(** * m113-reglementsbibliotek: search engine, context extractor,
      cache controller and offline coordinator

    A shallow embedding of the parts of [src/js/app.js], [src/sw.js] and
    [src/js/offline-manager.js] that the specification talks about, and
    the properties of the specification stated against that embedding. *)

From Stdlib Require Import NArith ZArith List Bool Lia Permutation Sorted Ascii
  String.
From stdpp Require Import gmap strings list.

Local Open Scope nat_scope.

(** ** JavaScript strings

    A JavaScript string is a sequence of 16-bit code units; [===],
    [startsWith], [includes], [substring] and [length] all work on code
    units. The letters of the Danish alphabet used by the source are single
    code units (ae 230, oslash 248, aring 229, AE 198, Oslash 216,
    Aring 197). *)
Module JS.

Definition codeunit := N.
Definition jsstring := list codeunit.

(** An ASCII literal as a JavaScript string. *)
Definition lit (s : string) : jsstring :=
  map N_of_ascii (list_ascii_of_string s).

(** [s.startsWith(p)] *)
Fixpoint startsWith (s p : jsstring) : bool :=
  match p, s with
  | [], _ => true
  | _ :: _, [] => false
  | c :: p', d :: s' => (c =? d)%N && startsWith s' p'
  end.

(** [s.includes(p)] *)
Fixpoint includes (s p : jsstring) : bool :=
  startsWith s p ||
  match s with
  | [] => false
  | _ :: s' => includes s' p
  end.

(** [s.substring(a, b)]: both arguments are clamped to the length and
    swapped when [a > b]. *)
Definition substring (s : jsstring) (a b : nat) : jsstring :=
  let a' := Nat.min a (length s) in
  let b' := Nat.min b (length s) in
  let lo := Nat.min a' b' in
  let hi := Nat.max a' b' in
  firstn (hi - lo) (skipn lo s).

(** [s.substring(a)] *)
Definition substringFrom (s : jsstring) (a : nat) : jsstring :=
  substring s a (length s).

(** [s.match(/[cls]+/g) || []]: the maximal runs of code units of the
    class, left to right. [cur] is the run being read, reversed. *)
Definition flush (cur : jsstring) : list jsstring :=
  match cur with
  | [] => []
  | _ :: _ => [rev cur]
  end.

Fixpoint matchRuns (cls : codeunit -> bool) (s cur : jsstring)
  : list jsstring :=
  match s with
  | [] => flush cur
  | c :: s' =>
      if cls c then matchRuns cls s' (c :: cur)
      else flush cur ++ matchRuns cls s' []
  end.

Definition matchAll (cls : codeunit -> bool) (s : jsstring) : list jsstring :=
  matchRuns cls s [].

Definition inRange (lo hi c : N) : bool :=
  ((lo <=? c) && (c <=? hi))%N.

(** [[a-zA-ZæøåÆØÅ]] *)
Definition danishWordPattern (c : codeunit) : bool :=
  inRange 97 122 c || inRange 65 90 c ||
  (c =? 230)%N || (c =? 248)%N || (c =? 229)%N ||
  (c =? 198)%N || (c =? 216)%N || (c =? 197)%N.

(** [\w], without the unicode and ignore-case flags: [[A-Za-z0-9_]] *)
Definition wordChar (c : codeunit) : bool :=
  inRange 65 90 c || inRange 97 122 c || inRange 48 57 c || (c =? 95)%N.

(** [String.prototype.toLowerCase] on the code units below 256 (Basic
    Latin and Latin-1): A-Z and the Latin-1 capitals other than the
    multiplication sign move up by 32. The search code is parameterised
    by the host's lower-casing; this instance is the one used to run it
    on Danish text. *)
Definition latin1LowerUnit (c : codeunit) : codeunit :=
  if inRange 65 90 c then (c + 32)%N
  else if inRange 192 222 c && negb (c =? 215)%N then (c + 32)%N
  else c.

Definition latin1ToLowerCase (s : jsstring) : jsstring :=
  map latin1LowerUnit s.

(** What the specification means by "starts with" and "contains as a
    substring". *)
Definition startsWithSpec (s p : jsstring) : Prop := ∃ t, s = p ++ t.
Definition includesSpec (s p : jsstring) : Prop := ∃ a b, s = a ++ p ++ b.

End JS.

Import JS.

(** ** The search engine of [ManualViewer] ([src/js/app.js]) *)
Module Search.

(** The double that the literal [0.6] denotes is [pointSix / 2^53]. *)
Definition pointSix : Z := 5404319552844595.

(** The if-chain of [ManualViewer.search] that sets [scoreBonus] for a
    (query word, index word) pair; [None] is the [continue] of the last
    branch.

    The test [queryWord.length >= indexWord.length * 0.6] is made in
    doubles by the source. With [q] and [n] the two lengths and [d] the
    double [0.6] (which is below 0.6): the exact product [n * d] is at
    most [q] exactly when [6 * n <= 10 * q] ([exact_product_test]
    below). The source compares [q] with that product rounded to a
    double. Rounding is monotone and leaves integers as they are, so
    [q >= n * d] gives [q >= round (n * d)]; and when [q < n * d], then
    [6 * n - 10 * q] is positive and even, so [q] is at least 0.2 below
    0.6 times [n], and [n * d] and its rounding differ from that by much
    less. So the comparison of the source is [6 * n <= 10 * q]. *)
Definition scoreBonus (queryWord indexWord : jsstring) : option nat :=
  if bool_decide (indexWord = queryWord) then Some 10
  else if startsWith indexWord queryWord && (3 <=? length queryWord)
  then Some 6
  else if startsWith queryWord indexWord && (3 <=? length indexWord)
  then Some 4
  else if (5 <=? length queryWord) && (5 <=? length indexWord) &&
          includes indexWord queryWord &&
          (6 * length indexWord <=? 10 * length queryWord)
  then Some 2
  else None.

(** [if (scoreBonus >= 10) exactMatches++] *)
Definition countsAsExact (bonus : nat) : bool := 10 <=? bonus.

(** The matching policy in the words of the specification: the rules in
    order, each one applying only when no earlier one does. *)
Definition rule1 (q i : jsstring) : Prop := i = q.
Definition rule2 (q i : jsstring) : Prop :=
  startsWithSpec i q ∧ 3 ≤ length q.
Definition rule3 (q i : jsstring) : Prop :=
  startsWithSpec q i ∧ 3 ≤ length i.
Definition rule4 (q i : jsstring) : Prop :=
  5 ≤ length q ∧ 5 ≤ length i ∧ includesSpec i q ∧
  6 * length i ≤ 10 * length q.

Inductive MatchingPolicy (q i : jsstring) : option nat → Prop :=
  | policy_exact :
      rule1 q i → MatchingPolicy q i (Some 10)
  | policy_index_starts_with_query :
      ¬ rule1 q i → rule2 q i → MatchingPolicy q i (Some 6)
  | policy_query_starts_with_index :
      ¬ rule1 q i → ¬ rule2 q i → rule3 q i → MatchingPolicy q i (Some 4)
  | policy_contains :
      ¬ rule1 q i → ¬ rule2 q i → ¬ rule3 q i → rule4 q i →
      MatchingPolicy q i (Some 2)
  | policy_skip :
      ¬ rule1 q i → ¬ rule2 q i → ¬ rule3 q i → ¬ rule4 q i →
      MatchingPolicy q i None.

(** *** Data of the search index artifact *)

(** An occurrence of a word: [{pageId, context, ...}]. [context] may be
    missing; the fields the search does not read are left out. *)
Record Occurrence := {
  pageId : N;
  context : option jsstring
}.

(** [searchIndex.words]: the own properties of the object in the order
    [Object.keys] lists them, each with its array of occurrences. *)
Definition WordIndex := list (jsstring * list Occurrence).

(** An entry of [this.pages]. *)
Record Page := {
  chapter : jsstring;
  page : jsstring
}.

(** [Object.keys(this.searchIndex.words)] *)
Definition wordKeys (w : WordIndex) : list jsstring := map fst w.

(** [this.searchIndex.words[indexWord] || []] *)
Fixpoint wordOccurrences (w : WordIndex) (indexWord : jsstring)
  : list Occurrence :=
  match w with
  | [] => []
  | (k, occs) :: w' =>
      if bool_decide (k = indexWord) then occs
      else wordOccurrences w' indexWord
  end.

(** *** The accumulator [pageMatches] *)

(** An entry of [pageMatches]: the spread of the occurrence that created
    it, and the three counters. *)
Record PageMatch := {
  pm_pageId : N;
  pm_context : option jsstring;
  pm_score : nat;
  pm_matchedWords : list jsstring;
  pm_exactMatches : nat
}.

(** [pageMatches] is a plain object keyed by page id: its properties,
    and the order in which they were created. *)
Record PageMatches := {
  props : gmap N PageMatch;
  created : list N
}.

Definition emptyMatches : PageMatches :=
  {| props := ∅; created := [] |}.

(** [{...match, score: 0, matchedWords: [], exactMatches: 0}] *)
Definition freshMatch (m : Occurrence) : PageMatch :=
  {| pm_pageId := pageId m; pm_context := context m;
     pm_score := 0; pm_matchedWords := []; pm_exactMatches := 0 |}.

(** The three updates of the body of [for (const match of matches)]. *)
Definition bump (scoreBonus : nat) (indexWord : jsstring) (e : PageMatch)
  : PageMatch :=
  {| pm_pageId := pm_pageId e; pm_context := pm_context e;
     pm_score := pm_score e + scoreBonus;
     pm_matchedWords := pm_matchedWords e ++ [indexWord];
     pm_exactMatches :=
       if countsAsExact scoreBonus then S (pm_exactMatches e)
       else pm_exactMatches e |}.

--

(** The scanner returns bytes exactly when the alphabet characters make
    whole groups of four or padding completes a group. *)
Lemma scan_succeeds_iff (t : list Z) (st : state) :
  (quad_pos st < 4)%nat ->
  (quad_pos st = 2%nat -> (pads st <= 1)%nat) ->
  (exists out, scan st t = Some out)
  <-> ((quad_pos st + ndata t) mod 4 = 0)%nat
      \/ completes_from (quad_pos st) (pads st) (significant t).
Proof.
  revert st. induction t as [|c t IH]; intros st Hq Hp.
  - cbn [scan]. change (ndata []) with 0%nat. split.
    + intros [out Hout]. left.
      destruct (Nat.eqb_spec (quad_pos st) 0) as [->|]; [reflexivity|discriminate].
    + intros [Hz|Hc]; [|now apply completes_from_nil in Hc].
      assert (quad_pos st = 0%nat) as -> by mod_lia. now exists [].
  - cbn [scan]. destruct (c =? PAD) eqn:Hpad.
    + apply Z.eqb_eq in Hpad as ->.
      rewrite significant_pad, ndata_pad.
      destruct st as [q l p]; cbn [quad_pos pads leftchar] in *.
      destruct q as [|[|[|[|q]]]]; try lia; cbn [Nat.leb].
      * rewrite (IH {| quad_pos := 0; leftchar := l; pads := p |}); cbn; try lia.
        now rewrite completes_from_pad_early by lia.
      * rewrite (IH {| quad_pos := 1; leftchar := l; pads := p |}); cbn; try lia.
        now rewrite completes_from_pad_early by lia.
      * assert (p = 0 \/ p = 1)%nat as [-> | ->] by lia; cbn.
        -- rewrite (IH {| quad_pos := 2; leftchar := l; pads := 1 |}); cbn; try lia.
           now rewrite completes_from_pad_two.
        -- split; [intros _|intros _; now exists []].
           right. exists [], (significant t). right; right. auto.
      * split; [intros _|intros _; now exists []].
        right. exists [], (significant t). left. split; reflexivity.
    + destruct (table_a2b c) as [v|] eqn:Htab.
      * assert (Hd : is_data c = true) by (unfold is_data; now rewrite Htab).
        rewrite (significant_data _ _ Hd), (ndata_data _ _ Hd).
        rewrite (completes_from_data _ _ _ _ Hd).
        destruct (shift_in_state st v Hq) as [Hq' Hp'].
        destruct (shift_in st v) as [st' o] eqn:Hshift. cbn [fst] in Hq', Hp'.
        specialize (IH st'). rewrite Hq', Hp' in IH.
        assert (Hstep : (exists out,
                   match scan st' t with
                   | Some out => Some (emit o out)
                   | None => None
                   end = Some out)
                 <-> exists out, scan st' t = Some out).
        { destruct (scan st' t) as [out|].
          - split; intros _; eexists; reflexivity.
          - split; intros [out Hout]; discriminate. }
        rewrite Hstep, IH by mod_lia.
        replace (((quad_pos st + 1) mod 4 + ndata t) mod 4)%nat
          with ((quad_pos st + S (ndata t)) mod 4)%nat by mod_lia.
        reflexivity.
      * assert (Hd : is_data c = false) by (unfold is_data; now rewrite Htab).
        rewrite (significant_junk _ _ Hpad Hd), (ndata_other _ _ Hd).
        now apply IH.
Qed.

...

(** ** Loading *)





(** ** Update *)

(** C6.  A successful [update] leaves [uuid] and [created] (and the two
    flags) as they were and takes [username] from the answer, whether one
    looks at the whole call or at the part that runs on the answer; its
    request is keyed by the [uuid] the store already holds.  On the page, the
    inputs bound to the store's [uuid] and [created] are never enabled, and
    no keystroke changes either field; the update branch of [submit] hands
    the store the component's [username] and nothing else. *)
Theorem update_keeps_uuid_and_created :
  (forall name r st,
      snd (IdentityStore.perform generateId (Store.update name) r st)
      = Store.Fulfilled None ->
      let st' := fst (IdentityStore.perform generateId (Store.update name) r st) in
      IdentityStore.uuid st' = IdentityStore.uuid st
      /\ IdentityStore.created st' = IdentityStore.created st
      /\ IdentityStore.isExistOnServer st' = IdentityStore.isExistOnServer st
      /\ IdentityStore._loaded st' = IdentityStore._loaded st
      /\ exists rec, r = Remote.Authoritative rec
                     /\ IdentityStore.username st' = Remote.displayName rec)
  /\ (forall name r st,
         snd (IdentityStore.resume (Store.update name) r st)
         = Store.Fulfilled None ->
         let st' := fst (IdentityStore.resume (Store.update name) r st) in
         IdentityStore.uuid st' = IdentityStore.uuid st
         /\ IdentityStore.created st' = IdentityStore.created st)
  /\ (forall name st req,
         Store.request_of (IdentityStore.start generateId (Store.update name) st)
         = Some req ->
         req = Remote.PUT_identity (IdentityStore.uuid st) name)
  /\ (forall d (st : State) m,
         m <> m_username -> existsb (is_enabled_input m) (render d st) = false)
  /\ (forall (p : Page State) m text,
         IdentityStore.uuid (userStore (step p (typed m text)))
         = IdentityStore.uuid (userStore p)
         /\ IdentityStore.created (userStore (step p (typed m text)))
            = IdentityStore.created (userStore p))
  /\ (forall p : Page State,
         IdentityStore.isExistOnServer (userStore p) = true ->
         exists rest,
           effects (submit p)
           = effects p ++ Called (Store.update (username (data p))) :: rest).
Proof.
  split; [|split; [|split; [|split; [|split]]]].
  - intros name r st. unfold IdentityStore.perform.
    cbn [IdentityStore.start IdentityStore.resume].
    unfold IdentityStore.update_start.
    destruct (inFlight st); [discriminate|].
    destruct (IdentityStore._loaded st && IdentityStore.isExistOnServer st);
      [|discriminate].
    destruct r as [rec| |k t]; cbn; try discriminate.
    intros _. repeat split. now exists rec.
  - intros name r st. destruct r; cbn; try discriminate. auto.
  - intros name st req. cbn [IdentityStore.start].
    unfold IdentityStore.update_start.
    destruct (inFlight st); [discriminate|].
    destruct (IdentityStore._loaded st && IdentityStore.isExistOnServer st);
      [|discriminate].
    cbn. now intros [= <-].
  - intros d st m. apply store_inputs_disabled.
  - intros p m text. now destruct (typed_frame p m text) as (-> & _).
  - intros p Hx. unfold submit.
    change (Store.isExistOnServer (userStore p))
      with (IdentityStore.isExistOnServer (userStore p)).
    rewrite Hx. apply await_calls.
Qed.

#### [Your assignment]
Above are the records; repeat exactly the lines from the one holding "A shallow embedding" down to the one holding "(** ** JavaScript strings", end lines included.

#### [Exercise solution]
    A shallow embedding of the parts of [src/js/app.js], [src/sw.js] and
    [src/js/offline-manager.js] that the specification talks about, and
    the properties of the specification stated against that embedding. *)

From Stdlib Require Import NArith ZArith List Bool Lia Permutation Sorted Ascii
  String.
From stdpp Require Import gmap strings list.

Local Open Scope nat_scope.

(** ** JavaScript strings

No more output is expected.